As for Apple’s future, the company has lots of good things in the pipeline but the ones we know about are anything but innovative. The iPad Mini will clean up in the education market (OK, not in US public schools, which hardly qualify as education) at a $249 entry point, and will get no competition from the soon to be introduced Kindle Fire2, which will be heavily advertising supported to direct you to buy more stuff from Amazon.com. Teachers will likely not take kindly to their charges firing up their, err…. Fires only to be confronted with condom ads. Patent litigation will continue for the forseeable future and Apple will mostly prevail, setting back the thieves and forcing them to actually make something original. Everyone wins, but Apple wins first.

The Steve Jobs pipeline of innovative products is ending, so some really new things have to come along for Apple to maintain its torrid pace of growth. I expect that to continue for at least another year, but absent a fresh burst of innovation, the storm clouds will come closer. The replacement market is not a growth business, after all.

Disclosure: Long AAPL, QCOM, BRCM.

9-eyes

GBS lives.

George Bernard Shaw once accused the 35mm photographer, with his high capacity cassette of film, of being a salmon which lays thousands of eggs in the hope one will hatch.

The 9-eyes project is modern proof of the truth of that statement. The name refers to the nine lensed camera used by Google’s StreetView project to photograph everything on earth and slot the images into its mapping software. Regardless of what you may think of the invasiveness of this project – and I think it is both invasive and probably illegal – photographer Jon Rathman has taken it upon himself to curate the best images which accidentally result and you can see more on his blog by clicking the picture below. Many images are quite startling and true ‘accidental’ art. The multiplicity of one-fingered salutes and ‘moonings’ offered by subjects to Google’s prying camera suggests I am not alone in my view of the acceptability of what this thieving corporation is doing here.

Click the image for the 9-eyes site.

Many of the lansdcape images, some quite outstanding, confirm the futility of most landscape photography. All it takes is to be there and push the button. The photographer, as often as not, adds nothing. Stated differently, if I see another bloody picture of white birches I am going to scream. StreetView does it as well as Saint Ansel. And some of the surreal street candids are nothing short of superb suggesting candid street snaps are just as random and easy as those wretched landscapes.

Rathman’s site raises a lot of questions. Had one snapper caught as many great moments in his lifetime he would be regraded as the next HC-B.

Neil Armstrong

A fine man passes.

Neil Armstong died the other day, leaving two legacies.

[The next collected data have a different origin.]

(* ===== verification/LoadFiles.v ===== *)
(** The UEFI loader's way to its files and to the kernel (src/loader/loader.c): file protocols
    as an interface, reading a directory, asking for the memory map, and efi_main. The
    firmware's calls are arguments; the pool is never empty. *)
From S2P Require Import Prelude KString Alloc Table Bytes Flexarray Wait Mq Uuid Sd Sched Locks Slab Memory MemoryOps Kernel Process Elf Boot Loader.

(** More numbers of the UEFI specification. *)
Class EfiStatus `{Efi} := {
  EFI_SUCCESS : Z;
  EFI_BUFFER_TOO_SMALL : Z;
  EFI_FILE_DIRECTORY : Z;
}.
Class EfiStatusLaws `{EfiStatus} : Prop := {
  success_ok : is_error EFI_SUCCESS = false;
  too_small_error : is_error EFI_BUFFER_TOO_SMALL = true;
}.

(** A file system: what [Open], [Read] and [Close] of a file protocol do, and [OpenVolume] of
    the simple file system protocol. [Read] gets the size of the buffer and gives the new
    size and the bytes it wrote. *)
Class FileSystem (X : Type) := {
  fs_open_volume : X → outcome (Z * Z * X);
  fs_open : X → Z → list Z → outcome (Z * Z * X);
  fs_read : X → Z → Z → outcome (Z * Z * bytes * X);
  fs_close : X → Z → outcome (Z * X);
}.

(** The fields of [EFI_FILE_INFO] that are looked at. *)
Record file_info := FileInfo { fi_attribute : Z; FileSize : Z; FileName : list Z }.

Section load_files.
Context `{EfiStatus} {F X : Type} `{FileSystem X}.
Context (AllocatePages : F → Z → Z → Z * Z * F).
(** The layout of [EFI_FILE_INFO] comes with the firmware's headers. *)
Context (info : bytes → file_info).

(** [load_file]'s loop; what it leaves in the buffer. *)
Fixpoint read_all (rounds : nat) (x : X) (file : Z) (fileSize : Z) : outcome (Z * Z * bytes * X) :=
  match rounds with
  | O => Diverge
  | S rounds' =>
      '(status, size, data, x) ← fs_read x file fileSize;
      if status =? EFI_BUFFER_TOO_SMALL then read_all rounds' x file size else Ret (status, size, data, x)
  end.

(** The status of the last [Read] is overwritten by that of [Close]: when it failed, bytes of
    the buffer are used that nobody wrote. *)
Definition load_file (rounds : nat) (f : F) (x : X) (s : lstate) (dir : Z) (name : list Z) (fileSize : Z)
    : outcome (Z * F * X * lstate) :=
  '(status, file, x) ← fs_open x dir name;
  if is_error status then Ret (status, f, x, s) else
  '(_, size, data, x) ← read_all rounds x file fileSize;
  '(status, x) ← fs_close x file;
  if is_error status then Ret (status, f, x, s) else
  _ ← require (size <=? zlen data);
  '(status, f, s) ← handle_loaded_file AllocatePages f s (take (Z.to_nat size) data) name;
  if is_error status then Ret (status, f, x, s) else Ret (EFI_SUCCESS, f, x, s).

(** The loop over the directory, with the number of files loaded. *)
Fixpoint load_entries (rounds : nat) (f : F) (x : X) (s : lstate) (dir read files_loaded : Z)
    : outcome (Z * Z * F * X * lstate) :=
  match rounds with
  | O => Diverge
  | S rounds' =>
      '(status, read, data, x) ← fs_read x dir read;
      if is_error status then
        if negb (status =? EFI_BUFFER_TOO_SMALL) then Ret (status, files_loaded, f, x, s)
        else if 0 <? read then load_entries rounds' f x s dir read files_loaded
        else Ret (EFI_SUCCESS, files_loaded, f, x, s)
      else if (0 <? read) && (Z.land (fi_attribute (info data)) EFI_FILE_DIRECTORY =? 0) then
        let '(status, _, f) := AllocatePages f EfiLoaderCode (u64 (u64 (FileSize (info data) + PAGE_SIZE) - 1) / PAGE_SIZE) in
        if is_error status then Ret (status, files_loaded, f, x, s) else
        '(status, f, x, s) ← load_file rounds' f x s dir (FileName (info data)) (FileSize (info data));
        if is_error status then Ret (status, files_loaded, f, x, s)
        else load_entries rounds' f x s dir read (files_loaded + 1)
      else if 0 <? read then load_entries rounds' f x s dir read files_loaded
      else Ret (EFI_SUCCESS, files_loaded, f, x, s)
  end.

(** "kernel" and "fbdemo" *)
Definition fallback_files : list (list Z) := [[107; 101; 114; 110; 101; 108; 0]; [102; 98; 100; 101; 109; 111; 0]].

Definition full_path (path name : list Z) : outcome (list Z) :=
  plen ← wcslen path;
  flen ← wcslen name;
  let p := replicate (Z.to_nat (plen + flen + 2)) 0 in
  '(_, p) ← wcscpy p path;
  p ← wr p plen 47;
  '(_, q) ← wcscpy (drop (Z.to_nat (plen + 1)) p) name;
  Ret (take (Z.to_nat (plen + 1)) p ++ q).

Fixpoint load_fallback (rounds : nat) (f : F) (x : X) (s : lstate) (root : Z) (path : list Z) (names : list (list Z))
    : outcome (Z * F * X * lstate) :=
  match names with
  | [] => Ret (EFI_SUCCESS, f, x, s)
  | name :: names =>
      p ← full_path path name;
      '(status, f, x, s) ← load_file rounds f x s root p 0;
      if is_error status then Ret (status, f, x, s) else load_fallback rounds f x s root path names
  end.

(** After the device's protocol was found. *)
Definition load_files (rounds : nat) (f : F) (x : X) (s : lstate) (path : list Z) : outcome (Z * F * X * lstate) :=
  '(status, root, x) ← fs_open_volume x;
  if is_error status then Ret (status, f, x, s) else
  '(status, dir, x) ← fs_open x root path;
  if negb (is_error status) then
    '(status, files_loaded, f, x, s) ← load_entries rounds f x s dir 64 0;
    if is_error status then Ret (status, f, x, s) else
    '(status, x) ← fs_close x dir;
    if is_error status then Ret (status, f, x, s) else
    '(status, x) ← fs_close x root;
    if is_error status then Ret (status, f, x, s) else
    if negb (files_loaded =? 0) then Ret (EFI_SUCCESS, f, x, s)
    else load_fallback rounds f x s root path fallback_files
  else load_fallback rounds f x s root path fallback_files.
End load_files.

(** * The memory map *)

Section efi_main.
Context `{EfiStatus} {F : Type}.
(** [GetMemoryMap] with the size of the buffer: the status, the new size, the key, the
    descriptors and the size of each. *)
Context (GetMemoryMap : F → Z → Z * Z * Z * list efi_descriptor * Z * F).
Context (ExitBootServices : F → Z → Z * F).

(** The inner loop. *)
Fixpoint get_memory_map (rounds : nat) (f : F) (size : Z) : outcome (Z * Z * Z * list efi_descriptor * Z * F) :=
  match rounds with
  | O => Diverge
  | S rounds' =>
      let '(status, size, key, descs, entry, f) := GetMemoryMap f size in
      if status =? EFI_BUFFER_TOO_SMALL then get_memory_map rounds' f size else Ret (status, size, key, descs, entry, f)
  end.

Definition with_map (regions : list memory_region) (s : lstate) : lstate :=
  let t := l_struct s in
  LState (l_mem s) (LoaderStruct (signature t) (ls_size t) (fb_location t) (Loader.fb_width t) (Loader.fb_height t)
      (fb_bpp t) (fb_stride t) (zlen regions) (num_files t) (firmware_info t))
    (loaderStart s) (loaderSize s) (physicalKernelLocation s) (kernelSize s) (kernelEntry s) regions (l_files s)
    (scratchpad s) (loaderScratchpad s) (loaderScratchpadFree s) (loaderScratchpadSize s).

(** The outer loop; the status and the key. *)
Fixpoint retrieve_memory_map_from (rounds : nat) (f : F) (s : lstate) (size : Z) : outcome (Z * Z * F * lstate) :=
  match rounds with
  | O => Diverge
  | S rounds' =>
      '(status, size, key, descs, entry, f) ← get_memory_map rounds' f size;
      if is_error status then Ret (status, key, f, s) else
      _ ← require (negb (entry =? 0));
      '(_, s) ← allocate_from_loader_scratchpad s (u64 (size / entry * sizeof_MemoryRegion)) PAGE_SIZE;
      r ← convert_memory_map rounds' (take (Z.to_nat (size / entry)) descs);
      match r with
      | Some regions => Ret (EFI_SUCCESS, key, f, with_map regions s)
      | None => retrieve_memory_map_from rounds' f s size
      end
  end.
Definition retrieve_memory_map (rounds : nat) (f : F) (s : lstate) : outcome (Z * Z * F * lstate) :=
  retrieve_memory_map_from rounds f s 512.

(** [while(try_counter--)], with the status from before it. *)
Fixpoint exit_boot_services (tries : nat) (rounds : nat) (f : F) (s : lstate) (status : Z) : outcome (Z * F * lstate) :=
  match tries with
  | O => Ret (status, f, s)
  | S tries' =>
      '(st, key, f, s) ← retrieve_memory_map rounds f s;
      if is_error st then exit_boot_services tries' rounds f s status else
      let '(status, f) := ExitBootServices f key in
      if is_error status then exit_boot_services tries' rounds f s status else Ret (status, f, s)
  end.

(** [efi_main] from its scratchpads on: the files, the display, the memory map and the jump.
    [Ret None] when it returns to the firmware, [Diverge] in its [while(1);]. *)
Context {X : Type} `{FileSystem X} (AllocatePages : F → Z → Z → Z * Z * F) (info : bytes → file_info).
Definition efi_main (rounds : nat) (f : F) (x : X) (s : lstate) (path : list Z)
    (display : Z * option (Z * Z * Z * Z)) : outcome (option (handoff * lstate * F)) :=
  '(status, f, x, s) ← load_files AllocatePages info rounds f x s path;
  if is_error status then Ret None else
  let '(status, mode) := display in
  if is_error status then Ret None else
  let s := prepare_framebuffer s mode in
  '(status, f, s) ← exit_boot_services 3 rounds f s status;
  if is_error status then Diverge else
  '(h, s) ← initialize_virtual_memory s;
  Ret (Some (h, s, f)).
End efi_main.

In an age of celebrity culture where selling out for a quick buck is the accepted norm, Armstrong conducted his life with discretion and humility. His greatest legacy is the character of the man which said only the very best about what it means to be an American. Unlike that other Armstrong, a common liar and cheat adulated by many, Neil Armstrong was a real man.

His second legacy, and no lesser than the first, is that he took the most wonderful photograph of the twentieth century. In that turbulent decade of the 1960s, watching men walk on the moon was the most thrilling confirmation of my belief in the greatness of America to which I immigrated some 8 years later, easily the smartest thing I ever did.

Buzz Aldrin, photographed by Neil Armstrong, July 20, 1969.

You can read about Armstrong’s gear here and, yes, it’s still available, free. You just have to get to the moon to retrieve it.